(** * Customer panel: store reducer, form-field validation, mock API and hooks

    A shallow embedding of the client-side logic of the customer panel:
    the global store of [contexts/AppContext] (a reducer over a closed set of
    actions), the validation of [components/molecules/FormField], the mock
    backend of [api/mockApi], the data-fetching hooks of [hooks/index.ts] and
    the login handler of [pages/Login]. *)

From Stdlib Require Import ZArith NArith QArith String Ascii List Lia.
From Stdlib Require Import DecimalString.
From stdpp Require Import base decidable option list numbers gmap.
Import ListNotations.

Local Open Scope nat_scope.

(** ** JavaScript strings

    A JavaScript string is a sequence of UTF-16 code units. Strict equality
    [===] on strings is equality of these sequences, [.length] is their
    number, and an empty string is the only falsy one. *)

Module Js.

Abbreviation jsstring := (list N).

(** String literals of the source (all of them ASCII), written as Rocq
    strings. *)
Fixpoint lit (s : string) : jsstring :=
  match s with
  | EmptyString => []
  | String c s' => N_of_ascii c :: lit s'
  end.

(** Truthiness of a string: [if (s)], [s || t], [!s]. *)
Definition truthy (s : jsstring) : bool :=
  match s with [] => false | _ :: _ => true end.

(** [a || b] on strings. *)
Definition or_else (a b : jsstring) : jsstring :=
  if truthy a then a else b.

(** The code units [String.prototype.trim] strips: ECMAScript WhiteSpace
    and LineTerminator (all of them lie in the basic plane). *)
Definition isWhiteSpace (c : N) : bool :=
  ((9 <=? c) && (c <=? 13) || (c =? 32) || (c =? 160) || (c =? 5760)
   || (8192 <=? c) && (c <=? 8202) || (c =? 8232) || (c =? 8233)
   || (c =? 8239) || (c =? 8287) || (c =? 12288) || (c =? 65279))%N.

Fixpoint trimStart (s : jsstring) : jsstring :=
  match s with
  | [] => []
  | c :: s' => if isWhiteSpace c then trimStart s' else s
  end.

Definition trimEnd (s : jsstring) : jsstring :=
  rev (trimStart (rev s)).

Definition trim (s : jsstring) : jsstring := trimEnd (trimStart s).

(** Decimal rendering of an integer-valued number in a template literal. *)
Definition ofZ (z : Z) : jsstring :=
  lit (NilZero.string_of_int (Z.to_int z)).

End Js.
Import Js.

(** ** Data model (types/index.ts)

    Union-of-literal types ('open', 'domain', ...) are strings at run time
    and are kept as such; optional properties are options. A service object
    carries the properties of [Service] and, for domains, those of [Domain]
    ([resourceUsage], an untyped dictionary that no code populates, is left
    out). A user object may carry the [updatedAt] stamp that the profile
    update attaches. *)

Record Address := {
  a_id : jsstring; street : jsstring; city : jsstring;
  a_state : jsstring; zipCode : jsstring; country : jsstring }.

Record User := {
  u_id : jsstring; u_name : jsstring; email : jsstring;
  phone : option jsstring; company : option jsstring;
  twoFactorEnabled : bool;
  billingAddress : option Address; legalAddress : option Address;
  u_updatedAt : option jsstring }.

Record DNSRecord := {
  r_id : jsstring; r_type : jsstring; r_name : jsstring; r_value : jsstring;
  ttl : Z }.

Record Service := {
  s_id : jsstring; s_type : jsstring; s_name : jsstring; s_status : jsstring;
  expiryDate : jsstring; autoRenew : bool;
  planDetails : option jsstring;
  nameservers : option (list jsstring);
  dnsRecords : option (list DNSRecord);
  locked : option bool; eppCode : option jsstring }.

Record TicketMessage := {
  m_id : jsstring; sender : jsstring; m_message : jsstring;
  m_timestamp : jsstring }.

Record SupportTicket := {
  t_id : jsstring; category : jsstring; subject : jsstring; body : jsstring;
  t_status : jsstring; priority : jsstring;
  createdAt : jsstring; updatedAt : jsstring;
  messages : list TicketMessage;
  attachments : option (list jsstring) }.

Record Invoice := {
  i_id : jsstring; number : jsstring; amount : Q; currency : jsstring;
  i_status : jsstring; issuedDate : jsstring; dueDate : jsstring;
  pdfUrl : jsstring; i_services : list jsstring }.

Record Notification := {
  n_id : jsstring; n_type : jsstring; title : jsstring; n_message : jsstring;
  read : bool; n_timestamp : jsstring; actionUrl : option jsstring }.

Record PaymentMethod := {
  p_id : jsstring; p_type : jsstring; last4 : option jsstring;
  brand : option jsstring; expiryMonth : option Z; expiryYear : option Z;
  isDefault : bool }.

(** [{ ...n, read: true }] *)
Definition with_read (n : Notification) (b : bool) : Notification :=
  {| n_id := n_id n; n_type := n_type n; title := title n;
     n_message := n_message n; read := b; n_timestamp := n_timestamp n;
     actionUrl := actionUrl n |}.

(** [{ ...s, autoRenew }] *)
Definition with_autoRenew (s : Service) (b : bool) : Service :=
  {| s_id := s_id s; s_type := s_type s; s_name := s_name s;
     s_status := s_status s; expiryDate := expiryDate s; autoRenew := b;
     planDetails := planDetails s; nameservers := nameservers s;
     dnsRecords := dnsRecords s; locked := locked s; eppCode := eppCode s |}.

(** ** The global store (contexts/AppContext) *)

Record AppState := {
  currentUser : option User;
  notifications : list Notification;
  unreadNotificationCount : nat;
  services : list Service;
  supportTickets : list SupportTicket;
  loading : bool;
  error : option jsstring }.

Inductive AppAction :=
| SET_USER (payload : User)
| CLEAR_USER
| SET_NOTIFICATIONS (payload : list Notification)
| ADD_NOTIFICATION (payload : Notification)
| MARK_NOTIFICATION_READ (payload : jsstring)
| SET_SERVICES (payload : list Service)
| UPDATE_SERVICE (payload : Service)
| SET_SUPPORT_TICKETS (payload : list SupportTicket)
| ADD_SUPPORT_TICKET (payload : SupportTicket)
| UPDATE_SUPPORT_TICKET (payload : SupportTicket)
| SET_LOADING (payload : bool)
| SET_ERROR (payload : option jsstring).

Definition initialState : AppState :=
  {| currentUser := None; notifications := []; unreadNotificationCount := 0;
     services := []; supportTickets := []; loading := false; error := None |}.

(** [l.filter(n => !n.read).length] *)
Definition unreadOf (l : list Notification) : nat :=
  length (List.filter (fun n => negb (read n)) l).

Definition appReducer (state : AppState) (action : AppAction) : AppState :=
  match action with
  | SET_USER payload =>
      {| currentUser := Some payload;
         notifications := notifications state;
         unreadNotificationCount := unreadNotificationCount state;
         services := services state;
         supportTickets := supportTickets state;
         loading := loading state; error := error state |}
  | CLEAR_USER =>
      {| currentUser := None;
         notifications := notifications state;
         unreadNotificationCount := unreadNotificationCount state;
         services := services state;
         supportTickets := supportTickets state;
         loading := loading state; error := error state |}
  | SET_NOTIFICATIONS payload =>
      {| currentUser := currentUser state;
         notifications := payload;
         unreadNotificationCount := unreadOf payload;
         services := services state;
         supportTickets := supportTickets state;
         loading := loading state; error := error state |}
  | ADD_NOTIFICATION payload =>
      let newNotifications := payload :: notifications state in
      {| currentUser := currentUser state;
         notifications := newNotifications;
         unreadNotificationCount := unreadOf newNotifications;
         services := services state;
         supportTickets := supportTickets state;
         loading := loading state; error := error state |}
  | MARK_NOTIFICATION_READ payload =>
      let updatedNotifications :=
        map (fun n => if decide (n_id n = payload) then with_read n true else n)
            (notifications state) in
      {| currentUser := currentUser state;
         notifications := updatedNotifications;
         unreadNotificationCount := unreadOf updatedNotifications;
         services := services state;
         supportTickets := supportTickets state;
         loading := loading state; error := error state |}
  | SET_SERVICES payload =>
      {| currentUser := currentUser state;
         notifications := notifications state;
         unreadNotificationCount := unreadNotificationCount state;
         services := payload;
         supportTickets := supportTickets state;
         loading := loading state; error := error state |}
  | UPDATE_SERVICE payload =>
      {| currentUser := currentUser state;
         notifications := notifications state;
         unreadNotificationCount := unreadNotificationCount state;
         services :=
           map (fun s => if decide (s_id s = s_id payload) then payload else s)
               (services state);
         supportTickets := supportTickets state;
         loading := loading state; error := error state |}
  | SET_SUPPORT_TICKETS payload =>
      {| currentUser := currentUser state;
         notifications := notifications state;
         unreadNotificationCount := unreadNotificationCount state;
         services := services state;
         supportTickets := payload;
         loading := loading state; error := error state |}
  | ADD_SUPPORT_TICKET payload =>
      {| currentUser := currentUser state;
         notifications := notifications state;
         unreadNotificationCount := unreadNotificationCount state;
         services := services state;
         supportTickets := payload :: supportTickets state;
         loading := loading state; error := error state |}
  | UPDATE_SUPPORT_TICKET payload =>
      {| currentUser := currentUser state;
         notifications := notifications state;
         unreadNotificationCount := unreadNotificationCount state;
         services := services state;
         supportTickets :=
           map (fun t => if decide (t_id t = t_id payload) then payload else t)
               (supportTickets state);
         loading := loading state; error := error state |}
  | SET_LOADING payload =>
      {| currentUser := currentUser state;
         notifications := notifications state;
         unreadNotificationCount := unreadNotificationCount state;
         services := services state;
         supportTickets := supportTickets state;
         loading := payload; error := error state |}
  | SET_ERROR payload =>
      {| currentUser := currentUser state;
         notifications := notifications state;
         unreadNotificationCount := unreadNotificationCount state;
         services := services state;
         supportTickets := supportTickets state;
         loading := loading state; error := payload |}
  end.

(** The number of entries of a notification list whose read flag is false,
    counted entry by entry. *)
Fixpoint countUnread (l : list Notification) : nat :=
  match l with
  | [] => 0
  | n :: l' => (if read n then 0 else 1) + countUnread l'
  end.

(** The store invariant: the stored counter is the number of unread
    entries. *)
Definition invariant (s : AppState) : Prop :=
  unreadNotificationCount s = countUnread (notifications s).

(** Helper functions of [AppProvider]: each dispatches into the reducer.
    The random id and the clock readings are inputs. *)

Definition setUser (user : User) (state : AppState) : AppState :=
  appReducer state (SET_USER user).

(** [logout] clears the user and the user-specific collections. *)
Definition logout (state : AppState) : AppState :=
  let state := appReducer state CLEAR_USER in
  let state := appReducer state (SET_NOTIFICATIONS []) in
  let state := appReducer state (SET_SERVICES []) in
  appReducer state (SET_SUPPORT_TICKETS []).

(** [{ ...notification, id: <random>, timestamp: <now> }] *)
Definition addNotification (randomId now : jsstring)
    (notification : Notification) (state : AppState) : AppState :=
  let newNotification :=
    {| n_id := randomId; n_type := n_type notification;
       title := title notification; n_message := n_message notification;
       read := read notification; n_timestamp := now;
       actionUrl := actionUrl notification |} in
  appReducer state (ADD_NOTIFICATION newNotification).

Definition markNotificationRead (id : jsstring) (state : AppState) : AppState :=
  appReducer state (MARK_NOTIFICATION_READ id).

Definition updateService (service : Service) (state : AppState) : AppState :=
  appReducer state (UPDATE_SERVICE service).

# # #

**WHAT THE TASK ASKS:** Count how many lines of the entries contain the word "strings"; only the number should appear in the reply.

**RESPONSE:** 5